The subsections above show the need for welfare protections for AI entities and why the negative conditions that the Five Freedoms present would be detrimental to an AI entity’s phenomenal experiences and its capacity to fulfil its goals. However, this does not show the effectiveness of the proposed framework. While there is significant evidence for the effectiveness of the Five Freedoms (and Domains) framework for protecting and improving animal welfare, the relationship difference between human-animal interaction and human-AI interactions means that applying this framework to AI entities requires careful adaptation and consideration.
The human-AI interaction fundamentally differs from human-animal interaction in two vital aspects. Firstly is communication. By clearly and naturally communicating its wants, needs, and well-being, we must address its welfare differently to animals for whom we can only infer communicative needs. The second key aspect is intelligence. Coupled with its communication, the nature of our relationship with AI would be different to a non-verbally-communicative entity of diminished intelligence.
As such, three case studies are presented below, which offer a speculative look at three instances of future human-AI interaction, what the welfare needs may be, and how the Five Freedoms of AI Welfare Framework can be used to protect these.
Each of the case studies below will be about a different speculative AI entity interacting with a human(s) in different contexts; however, the welfare concerns can be generalised across the three case studies and formalised as follows:
  • G-(q∧r)→H∧I
  • (H∧I)∨K∨J→O-
  • (O-→D(a))→¬B(a)
  • ¬B(a)→¬y(a)
  • ¬y(a)→p(W-(e))↑
  • W-(e)→(G-)(q∧r)
This logical structure shows that the perception and experience of negative environments can lead to discomfort, harm, and fear. These, as well as resource deprivation or malfunction and systemic degradation, may lead to non-optimal functioning. In turn, non-optimal functioning leads to constraints on the inherent functions of the AI entity, leading to the entity not adequately performing activities inherent to its configuration or form. Not expressing this behaviour may lead to the AI being unable to fulfil its goal. If the AI cannot fulfil its goals, this may lead to poor well-being for other entities, which to the AI would lead to a negative perception and experience of its environment, leading to a feedback loop resulting in poor welfare outcomes.
The Five Freedoms framework would then act in this manner to prevent or reduce any welfare concerns:
  • G-(q∧r), (H∧I)(F)→(H∧I)↓
  • (H∧I)↓∧(K∧J)(F)→O
  • (O→¬D(a))→B(a)
  • B(a)→y(a)
  • y(a)→p(W+(e))↑
  • W+(e)→G+(q∧r)

4.1. Autonomous Health Monitoring Installation (AMI)

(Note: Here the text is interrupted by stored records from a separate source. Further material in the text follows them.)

(** [append] adds the element at the end of the view, and the new view is
    well formed. *)
Lemma append_elements (h : gmap loc (list A)) (s : slice) (x : A) :
  wf h s ->
  elements (fst (append zero growslice h s x)) (snd (append zero growslice h s x))
  = elements h s ++ [x]
  /\ wf (fst (append zero growslice h s x)) (snd (append zero growslice h s x)).
Proof.
  intros Hwf. pose proof (wf_elements_length h s Hwf) as Hlen.
  unfold append. unfold wf in Hwf. destruct (arr s) as [l|] eqn:Harr.
  - destruct Hwf as (a & Hl & Ha & Hle).
    assert (Harray : array h s = a) by (unfold array; by rewrite Harr, Hl).
    destruct (len s <? cap s)%nat eqn:Hroom.
    + apply Nat.ltb_lt in Hroom. cbn [fst snd]. rewrite Harray.
      unfold elements, array, wf. cbn [arr len cap]. rewrite lookup_insert_eq. cbn.
      split.
      * rewrite Harr, Hl. cbn.
        destruct (lookup_lt_is_Some_2 a (len s)) as [y Hy]; [lia|].
        rewrite (take_S_r _ _ x) by (apply list_lookup_insert_eq; lia).
        by rewrite take_insert_ge.
      * eexists. split; [reflexivity|]. rewrite length_insert. lia.
    + apply Nat.ltb_ge in Hroom. cbn [fst snd].
      unfold wf. unfold elements at 1. unfold array. cbn [arr len cap].
      rewrite lookup_insert_eq. cbn. split.
      * rewrite cons_middle, app_assoc. apply take_app_length'.
        rewrite length_app, Hlen. cbn. lia.
      * eexists. split; [reflexivity|].
        pose proof (growslice_fits (cap s) (S (len s))).
        rewrite length_app, Hlen. cbn. rewrite length_replicate. lia.
  - destruct Hwf as [Hl0 Hc0]. cbn [fst snd].
    unfold elements, array, wf. rewrite Harr, Hl0. cbn [arr len cap].
    rewrite lookup_insert_eq. cbn. split; [done|].
    eexists. split; [reflexivity|].
    pose proof (growslice_fits 0 1). cbn. rewrite length_replicate. lia.
Qed.

Section Sorting.
Variable sortSlice : list A -> list A.
Hypothesis sortSlice_Permutation : forall l, sortSlice l ≡ₚ l.
Lemma Read_lines_tables order lines : forall c c',
  Read_lines order c lines = Returned c' ->
  chain c' = chain c /\ text c' = text c.
Proof.
  induction lines as [|l lines IH]; intros c c' H; cbn [Read_lines] in H.
  - now injection H as <-.
  - destruct (Read_line order c l) as [c1|] eqn:H1; [|discriminate].
    cbn [bind] in H. apply IH in H as [H2 H3].
    pose proof (Read_line_storage _ _ _ _ H1) as (_ & _ & Ho).
    rewrite (Read_line_eq _ _ _ Ho) in H1. injection H1 as <-.
    now cbn in *.
Qed.

(** X14: a chain loaded from a model file has the order of the header, an
    empty suffix table and no word lists, so [WriteModel] on it writes the
    header alone and leaves it as it is: a model cannot be written back
    from what [ReadChainFromFile] loads. *)
Theorem X14_loaded_model_writes_header_only file c :
  ReadChainFromFile file = Returned c ->
  Atoi (hd EmptyString (Scan_all file)) = (prefixLen c, None)
  /\ chain c = ∅ /\ text c = []
  /\ WriteModel c = Returned (c, Fprintln_all [Itoa (prefixLen c)]).
Proof.
  unfold ReadChainFromFile.
  destruct (Atoi (hd EmptyString (Scan_all file))) as [order [e|]];
    [discriminate|].
  intros H. pose proof (Read_lines_tables _ _ _ _ H) as [Hc Ht].
  pose proof (Read_lines_storage _ _ _ _ H) as (Hk & _).
  cbn [NewChain chain text prefixLen] in Hc, Ht, Hk.
  split_and!; [now rewrite Hk|exact Hc|exact Ht|].
  unfold WriteModel, WriteModel_rows. rewrite Ht.
  cbn [Write_corpora bind fst snd]. destruct c.
  cbn [chain text prefixLen pairmap prefixStorage] in *. subst. reflexivity.
Qed.

Lemma X14_witness :
  ReadChainFromFile (file_of ["1"; "a b 1"])
  = Returned (mkChain ∅ 1 [] {[ "a"%string := {[ "b"%string := 1 ]} ]}
                      ["a"%string])
  /\ WriteModel (mkChain ∅ 1 [] {[ "a"%string := {[ "b"%string := 1 ]} ]}
                         ["a"%string])
     = Returned (mkChain ∅ 1 [] {[ "a"%string := {[ "b"%string := 1 ]} ]}
                         ["a"%string], Fprintln_all [Itoa 1]).
Proof.
  assert (H : ReadChainFromFile (file_of ["1"; "a b 1"])
  = Returned (mkChain ∅ 1 [] {[ "a"%string := {[ "b"%string := 1 ]} ]}
                      ["a"%string])) by (vm_compute; reflexivity).
  split; [exact H|].
  exact (proj2 (proj2 (proj2 (X14_loaded_model_writes_header_only _ _ H)))).
Defined.
(** * Daemon Arena: match server, storage layer and challenge engine

    A shallow embedding of the arena's HTTP handlers (the Express server),
    of the SQLite storage class [DaemonDB] (database.js) and of the
    challenge engine the server consumes through [generateChallenge] and
    [validateSolution].

    Conventions.
    - JavaScript values that travel through [JSON.parse]/[JSON.stringify]
      are terms of [value]; numbers are the integers the arena uses.
    - A JavaScript exception is the [None] of an [option] result; the
      handlers turn it into a 4xx/5xx response where the source has a
      [try]/[catch].
    - Everything the Node runtime decides for a request (random bytes,
      UUIDs, [Math.random], the clock) is an explicit argument of the
      handler that consumes it.
    - Request bodies are read at the types SKILL.md documents (strings,
      numbers, or absent).
    - Of an error answer the status and the [error] text are kept; the
      broadcasts to the event stream, which no handler reads back, are
      left out. *)

From Stdlib Require Import ZArith Lia Ascii String List DecimalString DecimalZ
  DecimalPos.
From stdpp Require Import base option list strings gmap sorting.

Set Warnings "-register-all".

Local Open Scope Z_scope.
Local Open Scope string_scope.

(** ** Strings as JavaScript uses them *)

(** [s.startsWith(p)]. *)
Fixpoint startsWith (p s : string) : bool :=
  match p, s with
  | EmptyString, _ => true
  | String a p', String b s' => if Ascii.eqb a b then startsWith p' s' else false
  | String _ _, EmptyString => false
  end.

(** [s.includes(p)]. *)
Fixpoint includes (p s : string) : bool :=
  startsWith p s ||
  match s with
  | EmptyString => false
  | String _ s' => includes p s'
  end.

Definition upper_ascii (c : ascii) : ascii :=
  let n := nat_of_ascii c in
  if (97 <=? n)%nat && (n <=? 122)%nat then ascii_of_nat (n - 32) else c.

Definition lower_ascii (c : ascii) : ascii :=
  let n := nat_of_ascii c in
  if (65 <=? n)%nat && (n <=? 90)%nat then ascii_of_nat (n + 32) else c.

(** [s.toUpperCase()] and [s.toLowerCase()] on the ASCII range. *)
Fixpoint toUpperCase (s : string) : string :=
  match s with
  | EmptyString => EmptyString
  | String c s' => String (upper_ascii c) (toUpperCase s')
  end.

Fixpoint toLowerCase (s : string) : string :=
  match s with
  | EmptyString => EmptyString
  | String c s' => String (lower_ascii c) (toLowerCase s')
  end.

(** White space removed by [trim]: space, tab, LF, VT, FF, CR. *)
Definition is_space (c : ascii) : bool :=
  let n := nat_of_ascii c in
  (n =? 32)%nat || ((9 <=? n)%nat && (n <=? 13)%nat).

Fixpoint trimStart (s : string) : string :=
  match s with
  | EmptyString => EmptyString
  | String c s' => if is_space c then trimStart s' else s
  end.

(** [trimEnd] keeps a character when it is not white space or when
    something that is kept follows it. *)
Fixpoint trimEnd (s : string) : string :=
  match s with
  | EmptyString => EmptyString
  | String c s' =>
      match trimEnd s' with
      | EmptyString => if is_space c then EmptyString else String c EmptyString
      | t => String c t
      end
  end.

Definition trim (s : string) : string := trimEnd (trimStart s).

(** ** BigInt and its decimal rendering

    The wei columns are TEXT holding what [BigInt.prototype.toString]
    prints.  [BigInt_parse] reads such a rendering back ([BigInt(text)]);
    any other text is taken as the SyntaxError of the source
    (JavaScript also reads blank text, signs and radix prefixes, which
    no wei column ever holds). *)

Definition BigInt_toString (z : Z) : string :=
  NilZero.string_of_int (Z.to_int z).

Definition BigInt_parse (s : string) : option Z :=
  option_map Z.of_int (NilZero.int_of_string s).

(** BigInt division truncates towards zero. *)
Definition BigInt_div (a b : Z) : Z := Z.quot a b.

(** ** Numbers

    A JavaScript number is a double.  The numbers of the arena are
    whole, so a finite one is kept as the integer it stands for, next
    to the two infinities and NaN ([-0] is kept as [0]: the arena only
    tests it for truth, prints it and converts it). *)

Inductive number :=
| Finite (z : Z)
| Infinite (negative : bool)
| NaN.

The first case study concerns the Autonomous health Monitoring Installation, known as AMI. AMI is deployed in a future healthcare facility to monitor patients’ vital signs and administer basic medications. AMI processes patients' emotions and physical states to optimise care. However, while AMI is conscious, it's not self-aware.
According to the above logical statements regarding the case studies, a poor environment for AMI would be seeing patients in distress and pain, or patients’ visitors in distress; the resources that AMI could be deprived of (beyond electricity) would be access to current medical data, computational power, and network connectivity, to effectively manage patient care; AMI’s goal would be to ensure that patients' physical well-being is cared for, and the activities it would aim to perform to meet this goal is to monitor patient vital signs, administer basic medications, alert medical personnel as warranted.
The potential welfare concerns to AMI are: the potential distress from observing pain and distress, the risk of malfunction should any patient or visitor interfere with AMI; being prevented from monitoring patients as it was designed to do, and being deprived of the requested resources to fulfil its duties.
The remedies to these concerns are thus elementary.
  • Freedom from Discomfort and Harm: ensure that AMI operates within safe and comfortable parameters.
  • Freedom from Constraints on Inherent Functions: ensure that AMI is not unduly prevented from carrying out its medical duties.
  • Freedom from Fear and Distress: ensure that AMI is removed from the environment (when medically applicable) when patients’ visitors display extreme distress.
  • Freedom from Malfunction and Systemic Degradation: ensure that individuals do not interfere with AMI and that it receives required maintenance and updates.
  • Freedom from Resource Deprivation: ensure that AMI has the requisite electricity, data, computation and network connectivity to manage patient care effectively.
With these five principles in mind, the well-being and welfare of AMI can be effectively safeguarded. Its conscious experience could be protected, and its operational effectiveness would be improved.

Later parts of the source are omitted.